Not everything is meant to be experienced in haste. You don't go to a museum and spend 20 seconds looking at each exhibit. TMP is a movie meant for savoring, not rushing through.
You don't go to a museum and spend 20 seconds looking at each exhibit.
The travel-pod sequence in TMP was as much about Kirk's love affair with the Enterprise as it was about showing her off to the audience.
While it does come from a (patriarchal) tradition, my eyebrow always raises when comparisons are made between brides/women, grooms/men and ships and their captains respectively.
*shudder*
Or the Sistine Chapel for that matter. Thank god I haven't got 500 sweaty people trying to muscle me out of the way of my TV when I'm trying to soak up The Motion Picture.
My recent rewatch of this movie has at a swoop got it competing for TWOK for the top of the Trek movie pile for me.
Great movie.
It's called 'horses for courses'
While it does come from a (patriarchal) tradition, my eyebrow always raises when comparisons are made between brides/women, grooms/men and ships and their captains respectively.
*shudder*
Well, yeah, if you take these comparisons literally. But we're not talking objectum sexuality here. We're talking symbolism, metaphors, etc.
Oddly like trying to take in the TOS Enterprise model in the bookstore of the Air and Space Museum on the Mall in DC. Most often, there are too many people around it during tourist season to seriously take it in and study it. This time of year though, a person can go down there and have a real Kirk and Scotty moment with it.
Now the question is, what is the difference between slowly savoring a movie and simply having the patience to sit through it?![]()
Not everything is meant to be experienced in haste. You don't go to a museum and spend 20 seconds looking at each exhibit. TMP is a movie meant for savoring, not rushing through.
The sub-sub-sublight speed Klingon attack on V'Ger, the near endless shots of Epsilon 9, Kirk's long journey around the Enterprise, the monotonous views of V'Ger....they all symbolize the sloooooooow pace of TMP. Hell, even when Spock nerve pinches the transporter technician, it takes forever for the dude to collapse. It's no wonder I fell asleep half way through this flick.

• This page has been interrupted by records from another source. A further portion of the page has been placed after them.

(** X14: a command line with a 33rd word is refused before anything is
    started.  With the command, 31 arguments that fit the argument page and
    at least one more token, an [ExecuteFile] whose load and argument-page
    mapping succeed returns Full: no stack is mapped, the task gets no
    files and stays on the root [LoadApp] put it on, and the application
    is not entered. *)
Theorem ExecuteFile_too_many_arguments (file : DirectoryEntry) (command : list Z)
    (segs : list ArgVector.Segment) (ld w rest : list Z) (k : Kernel) :
  let strings := cstring command :: (ArgVector.word <$> segs) in
  let buf := concat (ArgVector.segment_bytes <$> segs) ++ ld ++ w ++ rest in
  let k0 := snd (LoadApp file k) in
  Forall ArgVector.segment_ok segs -> ArgVector.blank ld ->
  ArgVector.is_word w -> ArgVector.ends_word rest ->
  length strings = 32%nat ->
  (ArgVector.packed_size strings <= 3840)%nat ->
  error (fst (LoadApp file k)) = kSuccess ->
  fst (SetupPageMaps 0xfffffffffffff000 1 None (paging k0)) = kSuccess ->
  let k' := snd (ExecuteFile file command (Some buf) k) in
  fst (ExecuteFile file command (Some buf) k) = kFull /\
  task k' = task k0 /\
  trace k' = trace k0 ++ [EvSetupPageMaps 0xfffffffffffff000 1 None] /\
  (exists made, args_frame k' = Some made /\
                ArgVector.ret made = mkWithError 32 kFull).
Proof.
  intros strings buf k0 Hsegs Hld Hw Hrest Hcount Hfit Hload Hmap.
  destruct (MakeArgVector_overflows command segs ld w rest
              (replicate (Z.to_nat args_argv_len) ArgVector.Null) args_argv_len
              (replicate (Z.to_nat args_argbuf_len) 0) args_argbuf_len
              Hsegs Hld Hw Hrest)
    as (made & Hmade & Hret).
  { fold strings. rewrite Hcount. done. }
  { fold strings. unfold args_argbuf_len, args_argv_len. lia. }
  { fold strings. lia. }
  fold buf in Hmade.
  cbv zeta. unfold ExecuteFile, ExecuteFile_setup, Bind. subst k0.
  destruct (LoadApp file k) as [r k0]. cbn [fst snd] in *.
  rewrite Hload. cbn [is_err].
  unfold emit, on_paging, Return. cbn [paging task app_loads args_frame trace].
  destruct (SetupPageMaps _ _ _ _) as [err1 pg1]. cbn [fst] in Hmap. subst err1.
  cbn [is_err]. rewrite Hmade.
  unfold set_args_frame. cbn [paging task app_loads args_frame trace].
  rewrite Hret. cbn [error is_err fst snd task trace args_frame].
  splits; try done. by exists made.
Qed.

End ExecMore.


(** The example platform only takes frames. *)
Lemma take_frames_keeps (n : nat) (pg : Exec.Paging) :
  Exec.used_frames pg ⊆ Exec.used_frames (snd (Exec.take_frames n pg)).
Proof.
  revert pg. induction n as [|n IH]; intros pg; [done|].
  cbn [Exec.take_frames]. destruct (Exec.Allocate1 pg) as [fr pg1] eqn:Ha.
  apply Allocate1_inv in Ha as [(He & _ & ->)|[-> ->]].
  - rewrite He. cbn [is_err]. etrans; [|apply IH]. cbn. apply union_subseteq_r.
  - done.
Qed.

Lemma test_platform_keeps_frames : Loader.keeps_frames Exec.test_platform.
Proof. intros addr num writable pg. apply take_frames_keeps. Qed.

(** [LoadELF_no_load_segment] on an executable whose only program header
    is not of type PT_LOAD. *)
Lemma LoadELF_no_load_segment_witness :
  Exec.LoadELF (layout := Elf.elf64) (platform := Exec.test_platform)
    Loader.bare_image Exec.boot_kernel
  = (mkWithError 0 kInvalidFormat, Exec.boot_kernel).
Proof.
  apply (LoadELF_no_load_segment (layout := Elf.elf64) (platform := Exec.test_platform)
           Loader.bare_image Exec.boot_kernel).
  vm_compute. reflexivity.
Defined.

(** [LoadApp_first_load] on the booted machine and the example
    application: the cache entry and the returned root differ. *)
Lemma LoadApp_first_load_witness :
  exists temp,
    Exec.app_loads
      (snd (Exec.LoadApp (layout := Elf.elf64) (platform := Exec.test_platform)
              Exec.app_file Exec.boot_kernel)) !! 24608
    = Some (Exec.mkAppLoadInfo 0xffff800000001234 0xffff800000000120 temp) /\
    Exec.pml4 (value (fst (Exec.LoadApp (layout := Elf.elf64)
                             (platform := Exec.test_platform)
                             Exec.app_file Exec.boot_kernel))) <> temp.
Proof.
  destruct (Exec.LoadApp (layout := Elf.elf64) (platform := Exec.test_platform)
              Exec.app_file Exec.boot_kernel) as [r k'] eqn:Hrun.
  assert (Hok : error r = kSuccess).
  { vm_compute in Hrun. injection Hrun as <- _. reflexivity. }
  destruct (LoadApp_first_load (layout := Elf.elf64) (platform := Exec.test_platform)
              Exec.app_file Exec.boot_kernel k' r test_platform_keeps_frames
              eq_refl Hrun Hok)
    as (temp & _ & _ & _ & _ & Hcache & _ & Hne & _).
  exists temp. cbn [fst snd]. split; [|exact Hne].
  rewrite Hcache. change (Exec.entry_addr Exec.app_file) with 24608.
  rewrite lookup_insert_eq. f_equal.
Defined.

(** [LoadApp_stale_cache]: the example application is loaded, its
    directory entry then holds a five-byte text, and the next load through
    that entry still answers with the end address of the application. *)
Lemma LoadApp_stale_cache_witness :
  Exec.vaddr_end
    (value (fst (Exec.LoadApp (layout := Elf.elf64) (platform := Exec.test_platform)
                   Loader.overwritten_file
                   (snd (Exec.LoadApp (layout := Elf.elf64)
                           (platform := Exec.test_platform)
                           Exec.app_file Exec.boot_kernel)))))
  = 0xffff800000001234.
Proof.
  destruct (Exec.LoadApp (layout := Elf.elf64) (platform := Exec.test_platform)
              Exec.app_file Exec.boot_kernel) as [r1 k1] eqn:Hrun.
  assert (Hok : error r1 = kSuccess).
  { vm_compute in Hrun. injection Hrun as <- _. reflexivity. }
  destruct (LoadApp_stale_cache (layout := Elf.elf64) (platform := Exec.test_platform)
              Exec.app_file Loader.overwritten_file Exec.boot_kernel k1 r1
              eq_refl Hrun Hok eq_refl)
    as (_ & _ & _ & Hsame).
  cbn [snd]. destruct Hsame as [-> _]; [|vm_compute; reflexivity].
  vm_compute in Hrun. injection Hrun as _ <-. vm_compute. reflexivity.
Defined.

(** [ExecuteFile_teardown] on the example application, which returns at
    once: the call succeeds and the task is back on no root of its own. *)
Lemma ExecuteFile_teardown_witness :
  fst (Exec.ExecuteFile (layout := Elf.elf64) (platform := Exec.test_platform)
         Exec.app_file [97] None Exec.boot_kernel) = kSuccess /\
  context_cr3
    (Exec.task (snd (Exec.ExecuteFile (layout := Elf.elf64)
                       (platform := Exec.test_platform)
                       Exec.app_file [97] None Exec.boot_kernel))) = 0.
Proof.
  destruct (Exec.ExecuteFile_setup (layout := Elf.elf64) (platform := Exec.test_platform)
              Exec.app_file [97] None Exec.boot_kernel) as [[err|start] k1] eqn:Hrun;
    [vm_compute in Hrun; discriminate Hrun|].
  destruct (ExecuteFile_teardown (layout := Elf.elf64) (platform := Exec.test_platform)
              Exec.app_file [97] None Exec.boot_kernel k1 _ start 7 Hrun eq_refl)
    as (_ & _ & _ & _ & _ & Hclean).
  destruct (Hclean eq_refl) as (Herr & Hctx & _). split; [exact Herr|exact Hctx].
Defined.


(** [ExecuteFile_too_many_arguments] on the example application called as
    a with the letter b 32 times. *)
Lemma ExecuteFile_too_many_arguments_witness :
  fst (Exec.ExecuteFile (layout := Elf.elf64) (platform := Exec.test_platform)
         Exec.app_file [97]
         (Some (concat (ArgVector.segment_bytes
                          <$> replicate 31 (ArgVector.mkSegment [] [98] 32))
                  ++ [] ++ [98] ++ []))
         Exec.boot_kernel) = kFull.
Proof.
  apply (ExecuteFile_too_many_arguments (layout := Elf.elf64)
           (platform := Exec.test_platform)
           Exec.app_file [97] (replicate 31 (ArgVector.mkSegment [] [98] 32))
           [] [98] [] Exec.boot_kernel).
  - apply Forall_replicate. split; [constructor|]. split; [|reflexivity].
    split; [discriminate|]. repeat constructor.
  - constructor.
  - split; [discriminate|]. repeat constructor.
  - exact I.
  - vm_compute. reflexivity.
  - apply Nat.leb_le. vm_compute. reflexivity.
  - vm_compute. reflexivity.
  - vm_compute. reflexivity.
Defined.

(** [ExecuteFile_setup_start] on the example application called without
    arguments: one argument, the command, and the stack pointer just below
    the argument page. *)
Lemma ExecuteFile_setup_start_witness :
  exists start k',
    Exec.ExecuteFile_setup (layout := Elf.elf64) (platform := Exec.test_platform)
      Exec.app_file [97] None Exec.boot_kernel = (inr start, k') /\
    1 <= Exec.start_argc start <= 32 /\
    Exec.start_rsp start = 0xffffffffffffeff8 /\
    length (files_ (Exec.task k')) = 3%nat.
Proof.
  destruct (Exec.ExecuteFile_setup (layout := Elf.elf64) (platform := Exec.test_platform)
              Exec.app_file [97] None Exec.boot_kernel) as [[err|start] k'] eqn:Hrun;
    [vm_compute in Hrun; discriminate Hrun|].
  destruct (ExecuteFile_setup_start (layout := Elf.elf64) (platform := Exec.test_platform)
              Exec.app_file [97] None Exec.boot_kernel k' start Hrun)
    as (Hargc & Hrsp & Hfiles & _).
  exists start, k'. split; [reflexivity|]. split; [exact Hargc|]. split; [exact Hrsp|].
  rewrite Hfiles. reflexivity.
Defined.

(** [LoadApp_failure_cases] on a machine with three free frames: the
    example application is loaded and cached, and the call fails for want
    of a fourth frame. *)
Lemma LoadApp_failure_cases_witness :
  error (fst (Exec.LoadApp (layout := Elf.elf64) (platform := Exec.test_platform)
                Exec.app_file Loader.tight_kernel)) = kOutOfMemory /\
  Exec.app_loads
    (snd (Exec.LoadApp (layout := Elf.elf64) (platform := Exec.test_platform)
            Exec.app_file Loader.tight_kernel)) !! 24608
  = Some (Exec.mkAppLoadInfo 0xffff800000001234 0xffff800000000120 1048576).
Proof.
  destruct (LoadApp_failure_cases (layout := Elf.elf64) (platform := Exec.test_platform)
              Exec.app_file Loader.tight_kernel eq_refl)
    as [[Hnone _]|(Herr & _ & _ & Hend & Hentry & Hroot & _ & Hcache & _)].
  - vm_compute. discriminate.
  - vm_compute in Hnone. discriminate Hnone.
  - split; [exact Herr|]. rewrite Hcache.
    change (Exec.entry_addr Exec.app_file) with 24608. rewrite lookup_insert_eq.
    f_equal.
Defined.


(** ** The terminal *)
Section TerminalProperties.
Import Terminal.
Context {config : Config}.

Lemma to_int_id (z : Z) : - 2 ^ 31 <= z < 2 ^ 31 -> to_int z = z.
Proof. intros Hz. unfold to_int. rewrite Z.mod_small; lia. Qed.

Lemma to_u64_id (z : Z) : 0 <= z < 2 ^ 64 -> to_u64 z = z.
Proof. intros Hz. unfold to_u64. apply Z.mod_small. lia. Qed.

(** [newline] moves to column 0 of the next row and stays on the last. *)
Lemma newline_cursor (t : Terminal) :
  config_ok -> 0 <= y (cursor_ t) <= kRows - 1 ->
  cursor_ (newline t)
    = mkVector2D 0 (if y (cursor_ t) <? kRows - 1 then y (cursor_ t) + 1
                    else y (cursor_ t)) /\
  show_window_ (newline t) = show_window_ t /\
  linebuf_ (newline t) = linebuf_ t /\
  linebuf_index_ (newline t) = linebuf_index_ t /\
  cmd_history_ (newline t) = cmd_history_ t /\
  cmd_history_index_ (newline t) = cmd_history_index_ t.
Proof.
  intros (Hrows & _ & _) Hy. unfold newline.
  cbn [cursor_ set_cursor y x]. rewrite (to_int_id (kRows - 1)) by lia.
  destruct (y (cursor_ t) <? kRows - 1) eqn:Hlast.
  - apply Z.ltb_lt in Hlast. rewrite to_int_id by lia. done.
  - done.
Qed.

(** X15: [Print] of one code point keeps the cursor on the screen and
    never draws a glyph that sticks out of the text area.  Without a
    window it does nothing.  With one, a code point other than the newline
    is drawn at the cursor, after a line break if it would not fit: the
    column it is drawn at is at least 0 and leaves room for the one or
    two columns the glyph takes, and the cursor ends right after it.  The
    line buffer and the history are not touched. *)
Theorem Print32_keeps_cursor (c : Z) (t : Terminal) :
  config_ok -> cursor_ok t ->
  let t' := Print32 c t in
  cursor_ok t' /\
  (show_window_ t = false -> t' = t) /\
  linebuf_ t' = linebuf_ t /\ linebuf_index_ t' = linebuf_index_ t /\
  cmd_history_ t' = cmd_history_ t /\
  (show_window_ t = true -> c <> 10 ->
   exists t1,
     (t1 = t \/ t1 = newline t) /\
     0 <= x (cursor_ t1) /\ x (cursor_ t1) + columns_of c <= kColumns /\
     drawn t' = drawn t1 ++ [WriteUnicode (CalcCursorPos t1) c] /\
     cursor_ t' = mkVector2D (x (cursor_ t1) + columns_of c) (y (cursor_ t1))).
Proof.
  intros Hconfig [Hx Hy] t'.
  pose proof Hconfig as (Hrows & Hcols & _).
  destruct (newline_cursor t Hconfig Hy) as (Hnl & Hshow & Hbuf & Hidx & Hhist & _).
  assert (Hnly : 0 <= y (cursor_ (newline t)) <= kRows - 1).
  { rewrite Hnl. cbn [y]. destruct (y (cursor_ t) <? kRows - 1) eqn:Hlast; [|lia].
    apply Z.ltb_lt in Hlast. lia. }
  unfold t', Print32, cursor_ok, columns_of.
  destruct (show_window_ t) eqn:Hwin; cbn [negb]; [|splits; try done; lia].
  destruct (c =? 10) eqn:Hnewline.
  { apply Z.eqb_eq in Hnewline. rewrite Hnl in *. cbn [x y] in *.
    splits; try done; try lia. }
  destruct (IsHankaku c).
  - destruct (x (cursor_ t) =? kColumns) eqn:Hfull.
    + cbn [cursor_ set_cursor draw x y linebuf_ linebuf_index_ cmd_history_ drawn].
      rewrite Hnl in *. cbn [x y] in *. rewrite to_int_id by lia.
      splits; try done; try lia.
      intros _ _. exists (newline t). rewrite Hnl. cbn [x y].
      splits; try done; try lia. by right.
    + apply Z.eqb_neq in Hfull.
      cbn [cursor_ set_cursor draw x y linebuf_ linebuf_index_ cmd_history_ drawn].
      rewrite to_int_id by lia. splits; try done; try lia.
      intros _ _. exists t. splits; try done; try lia. by left.
  - rewrite (to_int_id (kColumns - 1)) by lia.
    destruct (kColumns - 1 <=? x (cursor_ t)) eqn:Hfull.
    + cbn [cursor_ set_cursor draw x y linebuf_ linebuf_index_ cmd_history_ drawn].
      rewrite Hnl in *. cbn [x y] in *. rewrite to_int_id by lia.
      splits; try done; try lia.
      intros _ _. exists (newline t). rewrite Hnl. cbn [x y].
      splits; try done; try lia. by right.
    + apply Z.leb_gt in Hfull.
      cbn [cursor_ set_cursor draw x y linebuf_ linebuf_index_ cmd_history_ drawn].
      rewrite to_int_id by lia. splits; try done; try lia.
      intros _ _. exists t. splits; try done; try lia. by left.
Qed.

Odd as it might sound, most of those V'Ger passes and the battle the Klingons have with it are at warp speed. There is no reason to believe V'Ger would slow down for the Klingons or Enterprise while in its way to Earth. It preobably didn't even slow down for Epsilon 9, and did a drive by to digitally record it for later. The Cloud originally was I think 82 AU in diameter and later 2 AU in diameter. That much moving at warp speed would still take a tiny while to completely pass the station.
Assume less than warp 7 for the cloud as Enterprise was able to come up on in from behind as an intercept at warp 7.
As for the drydock scenes...we are being introduced to a main character. USS Enterprise in these films and the original series is just as much a character as Kirk or Spock. Later series and films lose that aspect most of the time, but in this series and set of films, Enterprise is a character in its own right.
Not everything is meant to be experienced in haste. You don't go to a museum and spend 20 seconds looking at each exhibit. TMP is a movie meant for savoring, not rushing through.
Oddly like trying to take in the TOS Enterprise model in the bookstore of the Air and Space Museum on the Mall in DC. Most often, there are too many people around it during tourist season to seriously take it in and study it. This time of year though, a person can go down there and have a real Kirk and Scotty moment with it.
Not anymore, though, since it's been removed for restoration and will be on display elsewhere once it's restored.
I find most space battles tedious, and TWOK's space battles are surprisingly sluggish to boot.